Click here to view the proposal:
#####Summary: Data analysis tools are extremely high in demand. However, one known issue with data analysis is an inconsistency in formatting between different data sources. Is my data compatible with the analysis tool I’m trying to use? This problem is only exacerbated when data is represented inconsistently between various mediums. Take for example a team of two, each trying to represent the same structured data. Let’s say that one person decided to create an Excel spreadsheet while the other wrote a Python script to populate a CSV file. What if they chose inconsistent names of attributes for enumerated types (i.e. “female” vs. “f” vs. “Female”)? What if one person decided to leave some cells blank, while the other didn’t? What if the person entering into Excel had typos that were corrupting various aggregation results? Suddenly, the team’s simple task of trying to merge and aggregate their data with some analysis tool becomes much more complicated.

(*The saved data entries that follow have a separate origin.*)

(* ===== verification/Metadata.v ===== *)
(** * User metadata: typed values, write requests and key policy (metadata_typed.go)

    A slice whose nilness the code inspects is an [option bytes]; a pointer to a slice is
    an [option] of that. *)

From Stdlib Require Import Strings.Byte.
From stdpp Require Import base list strings.
From S2P Require Import Prelude Errors Text Encoding Json.

Definition UserMetadataSystemKeyPrefix : string := "system.".
Definition UserMetadataKeyVisibleToOthers : string := "system.visible_to_others".

(** [type MetadataTypedValueKind string] and its constants. *)
Definition MetadataTypedValueKindBytes : string := "bytes".
Definition MetadataTypedValueKindBool : string := "bool".
Definition MetadataTypedValueKindString : string := "string".
Definition MetadataTypedValueKindNumber : string := "number".
Definition MetadataTypedValueKindJSON : string := "json".

Record MetadataTypedValue : Type := mkTyped {
  tv_Kind : string;
  tv_BytesValue : option (option bytes);
  tv_BoolValue : option bool;
  tv_StringValue : option string;
  tv_NumberValue : option (option bytes);
  tv_JSONValue : option (option bytes);
}.

Record UpsertUserMetadataRequest : Type := mkUpsert {
  up_Value : option bytes;
  up_TypedValue : option MetadataTypedValue;
  up_ExpiresAt : option string;
}.

(** [cloneBytesOrEmpty] and [cloneRawMessageOrEmpty]; the PreserveNil variants are the identity
    on values. *)
Definition cloneBytesOrEmpty (s : option bytes) : option bytes := Some (default [] s).
Definition cloneBytesPreserveNil (s : option bytes) : option bytes := s.

Definition NewMetadataTypedBytes (value : option bytes) : MetadataTypedValue :=
  mkTyped MetadataTypedValueKindBytes (Some (cloneBytesOrEmpty value)) None None None None.
Definition NewMetadataTypedBool (value : bool) : MetadataTypedValue :=
  mkTyped MetadataTypedValueKindBool None (Some value) None None None.
Definition NewMetadataTypedString (value : string) : MetadataTypedValue :=
  mkTyped MetadataTypedValueKindString None None (Some value) None None.
Definition NewMetadataTypedNumber (raw : option bytes) : MetadataTypedValue :=
  mkTyped MetadataTypedValueKindNumber None None None (Some (cloneBytesOrEmpty raw)) None.
Definition NewMetadataTypedJSON (raw : option bytes) : MetadataTypedValue :=
  mkTyped MetadataTypedValueKindJSON None None None None (Some (cloneBytesOrEmpty raw)).

Definition MetadataBoolBytes (value : bool) : bytes := if value then str "true" else str "false".

(** ** JSON values *)

(** [normalizeMetadataNumberJSON] *)
Definition normalizeMetadataNumberJSON (raw : option bytes) : result error bytes :=
  let trimmed := TrimSpace (default [] raw) in
  if bool_decide (trimmed = []) then Err (errors_New "typed_value.number_value cannot be empty")
  else
    match Decode_number trimmed with
    | None => Err (errors_New "typed_value.number_value must be a JSON number")
    | Some (number, rest) =>
        if bool_decide (skip_space rest = []) then Ok number
        else Err (errors_New "typed JSON value must contain a single JSON value")
    end.

(** [compactMetadataJSON], of which the callers only use the error. *)
Definition compactMetadataJSON (raw : option bytes) : option error :=
  let trimmed := TrimSpace (default [] raw) in
  if bool_decide (trimmed = []) then Some (errors_New "typed_value.json_value cannot be empty")
  else if negb (Valid trimmed) then Some (errors_New "typed_value.json_value must be valid JSON")
  else None.

(** [(v *MetadataTypedValue) validate() error] *)
Definition TypedValue_validate (v : option MetadataTypedValue) : option error :=
  match v with
  | None => Some (errors_New "typed_value is required")
  | Some v =>
      if bool_decide (tv_Kind v = MetadataTypedValueKindBytes) then
        match tv_BytesValue v with
        | None => Some (errors_New "typed_value.bytes_value is required") | Some _ => None end
      else if bool_decide (tv_Kind v = MetadataTypedValueKindBool) then
        match tv_BoolValue v with
        | None => Some (errors_New "typed_value.bool_value is required") | Some _ => None end
      else if bool_decide (tv_Kind v = MetadataTypedValueKindString) then
        match tv_StringValue v with
        | None => Some (errors_New "typed_value.string_value is required") | Some _ => None end
      else if bool_decide (tv_Kind v = MetadataTypedValueKindNumber) then
        match tv_NumberValue v with
        | None => Some (errors_New "typed_value.number_value is required")
        | Some raw =>
            match normalizeMetadataNumberJSON raw with Err e => Some e | _ => None end
        end
      else if bool_decide (tv_Kind v = MetadataTypedValueKindJSON) then
        match tv_JSONValue v with
        | None => Some (errors_New "typed_value.json_value is required")
        | Some raw => compactMetadataJSON raw
        end
      else Some (Errorf "unsupported typed_value.kind %q" [FStr (tv_Kind v)])
  end.

(** [cloneMetadataTypedValue] *)
Definition cloneMetadataTypedValue (v : option MetadataTypedValue) : option MetadataTypedValue :=
  v ← v;
  Some (mkTyped (tv_Kind v) (cloneBytesPreserveNil <$> tv_BytesValue v) (tv_BoolValue v) (tv_StringValue v)
          (cloneBytesPreserveNil <$> tv_NumberValue v) (cloneBytesPreserveNil <$> tv_JSONValue v)).

(** ** Requests *)

(** [validateJSON] *)
Definition validateJSON (r : UpsertUserMetadataRequest) : option error :=
  if Bool.eqb (bool_decide (is_Some (up_Value r))) (bool_decide (is_Some (up_TypedValue r)))
  then Some (errors_New "exactly one of value or typed_value is required")
  else match up_TypedValue r with Some v => TypedValue_validate (Some v) | None => None end.

(** The JSON object of a request: a nil pointer is an absent field. *)
Record upsert_payload : Type := mkPayload {
  pl_Value : option (option bytes);
  pl_TypedValue : option MetadataTypedValue;
  pl_ExpiresAt : option string;
}.

(** [MarshalJSON] up to [json.Marshal(out)]. *)
Definition Upsert_MarshalJSON (r : UpsertUserMetadataRequest) : result error upsert_payload :=
  check (validateJSON r);;
  mret (mkPayload (match up_Value r with Some v => Some (cloneBytesPreserveNil (Some v)) | None => None end)
          (cloneMetadataTypedValue (up_TypedValue r)) (up_ExpiresAt r)).

(** [UnmarshalJSON] after [json.Unmarshal(data, &in)]. *)
Definition Upsert_UnmarshalJSON (p : upsert_payload) : result error UpsertUserMetadataRequest :=
  let out := mkUpsert (match pl_Value p with Some v => cloneBytesPreserveNil v | None => None end)
               (cloneMetadataTypedValue (pl_TypedValue p)) (pl_ExpiresAt p) in
  check (validateJSON out);;
  mret out.

Definition Upsert_clone (r : UpsertUserMetadataRequest) : UpsertUserMetadataRequest :=
  mkUpsert (match up_Value r with Some v => cloneBytesPreserveNil (Some v) | None => None end)
    (cloneMetadataTypedValue (up_TypedValue r)) (up_ExpiresAt r).

(** ** Policy *)

(** [parseMetadataBoolBytes] *)
Definition parseMetadataBoolBytes (raw : option bytes) : result error bool :=
  let s := TrimSpace (default [] raw) in
  if bool_decide (s = str "true") then Ok true
  else if bool_decide (s = str "false") then Ok false
  else Err (Errorf "metadata value must be raw bytes %q or %q" [FStr "true"; FStr "false"]).

Definition validateMetadataKeyPolicy (key : string) : option error :=
  if negb (HasPrefix key UserMetadataSystemKeyPrefix) then None
  else if bool_decide (key = UserMetadataKeyVisibleToOthers) then None
  else Some (Errorf "unsupported system metadata key %q" [FStr key]).

Definition metadataSystemPrefixRegistered (prefix : string) : bool :=
  HasPrefix UserMetadataKeyVisibleToOthers prefix || HasPrefix prefix UserMetadataKeyVisibleToOthers.

(** [validateMetadataScanSystemPrefix] *)
Definition validateMetadataScanSystemPrefix (prefix after : string) : option error :=
  first_err ((fun '(value, name) =>
    if negb (HasPrefix value UserMetadataSystemKeyPrefix) then None
    else if metadataSystemPrefixRegistered value then None
    else Some (Errorf "unsupported %s %q" [FStr name; FStr value]))
    <$> [(prefix, "prefix"); (after, "after")]).

(** [validateMetadataWritePolicy] *)
Definition validateMetadataWritePolicy (key : string) (req : UpsertUserMetadataRequest) (allowTyped : bool)
    : option error :=
  first_err [
    validateMetadataKeyPolicy key;
    match up_TypedValue req with
    | Some v =>
        if negb allowTyped then Some (errors_New "typed_value is only supported by HTTP metadata APIs")
        else TypedValue_validate (Some v)
    | None => None
    end;
    if negb (bool_decide (key = UserMetadataKeyVisibleToOthers)) then None
    else
      match up_ExpiresAt req with
      | Some _ => Some (Errorf "metadata key %q does not allow expires_at" [FStr key])
      | None =>
          match up_TypedValue req with
          | Some v =>
              if negb (bool_decide (tv_Kind v = MetadataTypedValueKindBool))
              then Some (Errorf "metadata key %q requires typed_value.kind %q"
                           [FStr key; FStr MetadataTypedValueKindBool])
              else None
          | None =>
              match parseMetadataBoolBytes (up_Value req) with
              | Ok _ => None
              | _ => Some (Errorf "metadata key %q requires raw bytes %q or %q"
                             [FStr key; FStr "true"; FStr "false"])
              end
          end
      end
  ].

Definition validateHTTPMetadataUpsertRequest (key : string) (req : UpsertUserMetadataRequest) : option error :=
  match validateJSON req with
  | Some e => Some e
  | None => validateMetadataWritePolicy key req true
  end.

Definition validateWSMetadataUpsertRequest (key : string) (req : UpsertUserMetadataRequest) : option error :=
  if bool_decide (is_Some (up_TypedValue req))
  then Some (errors_New "typed_value is only supported by HTTP metadata APIs")
  else if bool_decide (up_Value req = None) then Some (errors_New "value is required")
  else validateMetadataWritePolicy key req false.

(** ** What the policy accepts *)

(** The visibility a request for [system.visible_to_others] sets, if it is well formed. *)
Definition written_visibility (req : UpsertUserMetadataRequest) : option bool :=
  match up_TypedValue req with
  | Some v => if bool_decide (tv_Kind v = MetadataTypedValueKindBool) then tv_BoolValue v else None
  | None => match parseMetadataBoolBytes (up_Value req) with Ok b => Some b | _ => None end
  end.

(** A key the SDK may write: reserved keys are refused except the registered one, whose value
    must be a permanent boolean. *)
Definition writable (key : string) (req : UpsertUserMetadataRequest) : Prop :=
  (HasPrefix key UserMetadataSystemKeyPrefix = true -> key = UserMetadataKeyVisibleToOthers) /\
  (key = UserMetadataKeyVisibleToOthers ->
     up_ExpiresAt req = None /\ exists b, written_visibility req = Some b).

Lemma first_err_None {E} (l : list (option E)) : first_err l = None <-> Forall (fun e => e = None) l.
Proof.
  induction l as [|[e|] l IH]; simpl.
  - split; [constructor|done].
  - split; [done|intros H; by inversion H].
  - rewrite IH. split; [by constructor|by intros H; inversion H].
Qed.

Lemma validateMetadataKeyPolicy_None key :
  validateMetadataKeyPolicy key = None <->
  (HasPrefix key UserMetadataSystemKeyPrefix = true -> key = UserMetadataKeyVisibleToOthers).
Proof.
  unfold validateMetadataKeyPolicy. destruct (HasPrefix key _); simpl; [|naive_solver].
  case_bool_decide; naive_solver.
Qed.

(** A boolean typed value that passes validation carries its boolean. *)
Lemma typed_bool_validate v :
  TypedValue_validate (Some v) = None -> tv_Kind v = MetadataTypedValueKindBool -> is_Some (tv_BoolValue v).
Proof.
  intros H Hk. unfold TypedValue_validate in H. rewrite Hk in H.
  rewrite bool_decide_false in H by done. rewrite bool_decide_true in H by done.
  by destruct (tv_BoolValue v).
Qed.

Lemma validateMetadataWritePolicy_None key req allow :
  validateMetadataWritePolicy key req allow = None <->
  writable key req /\
  (forall v, up_TypedValue req = Some v -> allow = true /\ TypedValue_validate (Some v) = None).
Proof.
  unfold validateMetadataWritePolicy, writable. rewrite first_err_None, !List.Forall_cons_iff.
  rewrite validateMetadataKeyPolicy_None. unfold written_visibility.
  destruct (up_TypedValue req) as [v|] eqn:Hv.
  - destruct allow; cbn [negb]; [|split; [intros (_ & [=] & _)|intros [_ H]; destruct (H v); done]].
    destruct (bool_decide (key = _)) eqn:Hkey; cbn [negb]; bool_facts; [|naive_solver].
    destruct (up_ExpiresAt req); [naive_solver|].
    destruct (bool_decide (tv_Kind v = _)) eqn:Hk; cbn [negb]; bool_facts; [|naive_solver].
    split; [|naive_solver]. intros (? & Ht & _). split; [|naive_solver].
    split; [done|]. intros _. split; [done|]. by apply typed_bool_validate in Ht.
  - destruct (bool_decide (key = _)) eqn:Hkey; cbn [negb]; bool_facts; [|naive_solver].
    destruct (up_ExpiresAt req); [naive_solver|].
    destruct (parseMetadataBoolBytes (up_Value req)); naive_solver.
Qed.

Lemma validateJSON_None req :
  validateJSON req = None <->
  (exists v, up_Value req = Some v /\ up_TypedValue req = None) \/
  (up_Value req = None /\ exists v, up_TypedValue req = Some v /\ TypedValue_validate (Some v) = None).
Proof.
  unfold validateJSON.
  destruct (up_Value req), (up_TypedValue req); simpl; naive_solver.
Qed.

(** The HTTP client accepts a metadata write exactly when it carries one
    of a raw and a valid typed value and its key is writable: a key under "system." is the
    registered one, and that one only takes a boolean without expiry. The WebSocket client
    accepts exactly the raw writes to such keys. *)
Theorem metadata_write_policy key req :
  (validateHTTPMetadataUpsertRequest key req = None <->
     ((exists v, up_Value req = Some v /\ up_TypedValue req = None) \/
      (up_Value req = None /\ exists v, up_TypedValue req = Some v /\ TypedValue_validate (Some v) = None)) /\
     writable key req) /\
  (validateWSMetadataUpsertRequest key req = None <->
     (exists v, up_Value req = Some v) /\ up_TypedValue req = None /\ writable key req).
Proof.
  unfold validateHTTPMetadataUpsertRequest, validateWSMetadataUpsertRequest. split.
  - destruct (validateJSON req) eqn:Hj.
    + split; [done|]. intros [Hv _]. by apply validateJSON_None in Hv; simplify_eq.
    + apply validateJSON_None in Hj. rewrite validateMetadataWritePolicy_None. naive_solver.
  - destruct (up_TypedValue req) eqn:Ht; [naive_solver|].
    destruct (up_Value req) eqn:Hu; simpl; [|naive_solver].
    rewrite validateMetadataWritePolicy_None, Ht. naive_solver.
Qed.

(** ** Payload round trip *)

Lemma cloneMetadataTypedValue_id v : cloneMetadataTypedValue v = v.
Proof. destruct v as [[k b bo s n j]|]; [|done]. by destruct b, n, j. Qed.

Lemma Upsert_clone_id r : Upsert_clone r = r.
Proof. destruct r as [[v|] t e]; unfold Upsert_clone; simpl; by rewrite cloneMetadataTypedValue_id. Qed.

(** A valid metadata write is encoded, and decoding what was encoded
    gives the request back; an invalid one is refused with its validation error on both sides. *)
Theorem metadata_payload_roundtrip r :
  match validateJSON r with
  | None => exists p, Upsert_MarshalJSON r = Ok p /\ Upsert_UnmarshalJSON p = Ok r
  | Some e => Upsert_MarshalJSON r = Err e /\
      Upsert_UnmarshalJSON (mkPayload (Some <$> up_Value r) (up_TypedValue r) (up_ExpiresAt r)) = Err e
  end.
Proof.
  unfold Upsert_MarshalJSON, Upsert_UnmarshalJSON. destruct r as [v t e]; simpl.
  rewrite !cloneMetadataTypedValue_id.
  replace (match Some <$> v with Some v0 => cloneBytesPreserveNil v0 | None => None end) with v by (by destruct v).
  destruct (validateJSON _) eqn:Hj; [done|]. eexists. split; [done|]. simpl.
  rewrite cloneMetadataTypedValue_id.
  replace (match match v with Some v0 => Some (cloneBytesPreserveNil (Some v0)) | None => None end with
           | Some v0 => cloneBytesPreserveNil v0 | None => None end) with v by (by destruct v).
  by rewrite Hj.
Qed.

To deal with this, many analysts spend a significant amount writing various scripts to transform multiple data sources into one standard. This “data wrangling” often requires manual transformations of columns and rows, correcting individual values, and aggregating data from multiple sources with different layout. Fortunately, two applications were created to aid this process along: Stanford’s Data Wrangler and Google’s Open Refine. Although both projects have been developed with a similar goal of a visual and intuitive interface for data wrangling, they create a short-term but not scalable solution. Both Data Wrangler and Open Refine export their “wrangled” result as one massive CSV file. This is fine for small-scale individual tasks, but this does not scale in the way that the modern world demands that data scale. Our project will take this output CSV and transform it into a specifiably normalized SQL relational database. This transformation will allow the user all of the well-known benefits of a relational database management system, such as referential integrity, data consistency, and easier compatibility with analysis tools. Our project aims to provide data analysts with the ultimate tool for normalization of structured but unwrangled data.